Another study involved applying invisible gel to high-touch surfaces before cleaning, then shining a black light on them post-cleaning to confirm that cleaning was thorough. This process of auditing actual cleaning effectiveness is now a standard Environmental Services procedure in ICUs.
“If the surface isn’t cleaned sufficiently, you can still see the gel under the black light,” said Director of Environmental Services Rick Bass.
Certain areas, including doorknobs and toilet handles, needed more attention. “We re-educated staff focusing on these high-touch areas,” he said. This training, combined with a change in cleaning procedure where staff dip a rag into a bucket of cleaning solution rather than spray a rag with solution, have contributed to decreased MRSA rates.
Another effort involves active surveillance cultures in the highest risk population—the intensive care units, Bone Marrow Transplant and Oncology—where patients are cultured weekly for MRSA upon admission. “We identify patients with MRSA as early as possible during their hospital stay so that we can prevent it from spreading,” Susan Marino, MS, CIC, infection control practitioner, said.

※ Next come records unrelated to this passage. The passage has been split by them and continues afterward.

(** ** Pieces of one width laid end to end *)
Lemma zlen_concat_map (f : Z -> list Z) w l :
  (forall x, zlen (f x) = w) -> zlen (List.concat (map f l)) = w * zlen l.
Proof.
  intros Hw. induction l as [|x l IH]; [cbn [map List.concat]; rewrite !zlen_nil; lia|].
  cbn [map List.concat]. rewrite zlen_app, Hw, IH, zlen_cons. lia.
Qed.
Lemma zget_concat_map (f : Z -> list Z) w l k i :
  (forall x, zlen (f x) = w) -> 0 <= k < zlen l -> 0 <= i < w ->
  zget (List.concat (map f l)) (w * k + i) = zget (f (zget l k)) i.
Proof.
  intros Hw. revert k. induction l as [|x l IH]; intros k Hk Hi; [unfold zlen in Hk; cbn [length] in Hk; lia|].
  rewrite zlen_cons in Hk. cbn [map List.concat]. destruct (decide (k = 0)) as [->|].
  - rewrite Z.mul_0_r, Z.add_0_l, zget_cons_0. by rewrite zget_app_l by (rewrite Hw; lia).
  - rewrite zget_app_r by (rewrite Hw; nia). rewrite Hw.
    replace (w * k + i - w) with (w * (k - 1) + i) by lia. rewrite IH by lia.
    by rewrite zget_cons_S by lia.
Qed.
Lemma zlen_map {A B} (f : A -> B) l : zlen (map f l) = zlen l.
Proof. unfold zlen. by rewrite length_map. Qed.
Lemma zlen_seqZ a n : zlen (seqZ a n) = Z.max 0 n.
Proof. unfold zlen. rewrite length_seqZ. lia. Qed.
Lemma zget_map_seqZ (f : Z -> Z) n k : 0 <= k < n -> zget (map f (seqZ 0 n)) k = f k.
Proof.
  intros Hk. unfold zget, zlookup. rewrite decide_True by lia.
  change (map f (seqZ 0 n)) with (f <$> seqZ 0 n). rewrite list_lookup_fmap.
  rewrite lookup_seqZ_lt by lia. cbn. f_equal. lia.
Qed.

(** ** Exclusive or keeps the width *)
Lemma lxor_range a b n : 0 <= n -> 0 <= a < 2 ^ n -> 0 <= b < 2 ^ n -> 0 <= Z.lxor a b < 2 ^ n.
Proof.
  intros Hn Ha Hb.
  assert (Z.lxor a b = Z.lxor a b mod 2 ^ n) as ->; [|apply Z.mod_pos_bound; lia].
  rewrite <- Z.land_ones by lia. apply Z.bits_inj'. intros k Hk.
  rewrite Z.land_spec, Z.testbit_ones_nonneg by lia. destruct (Z.ltb_spec k n); [by rewrite andb_true_r|].
  rewrite andb_false_r, Z.lxor_spec. by rewrite !(testbit_high _ n) by lia.
Qed.
Lemma lor_range a b n : 0 <= n -> 0 <= a < 2 ^ n -> 0 <= b < 2 ^ n -> 0 <= Z.lor a b < 2 ^ n.
Proof.
  intros Hn Ha Hb.
  assert (Z.lor a b = Z.lor a b mod 2 ^ n) as ->; [|apply Z.mod_pos_bound; lia].
  rewrite <- Z.land_ones by lia. apply Z.bits_inj'. intros k Hk.
  rewrite Z.land_spec, Z.testbit_ones_nonneg by lia. destruct (Z.ltb_spec k n); [by rewrite andb_true_r|].
  rewrite andb_false_r, Z.lor_spec. by rewrite !(testbit_high _ n) by lia.
Qed.
Lemma u16_lxor_ok a b : u16_ok a -> u16_ok b -> u16_ok (Z.lxor a b).
Proof. intros Ha Hb. apply (lxor_range a b 16); unfold u16_ok in *; lia. Qed.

Those units are targeted because their patients are at high risk, but rates of MRSA have dropped on many step-down units as well. “What helps the ICUs helps the rest of the hospital because patients are transferred between units so frequently,” Yokoe explained.
While the rates have dropped, Yokoe emphasizes that there is still work to be done, especially in hand hygiene. “Our hand hygiene compliance rates have improved a little, but we still have a lot of work to do,” Yokoe said. “For the sake of our patients, please make hand hygiene a habit.”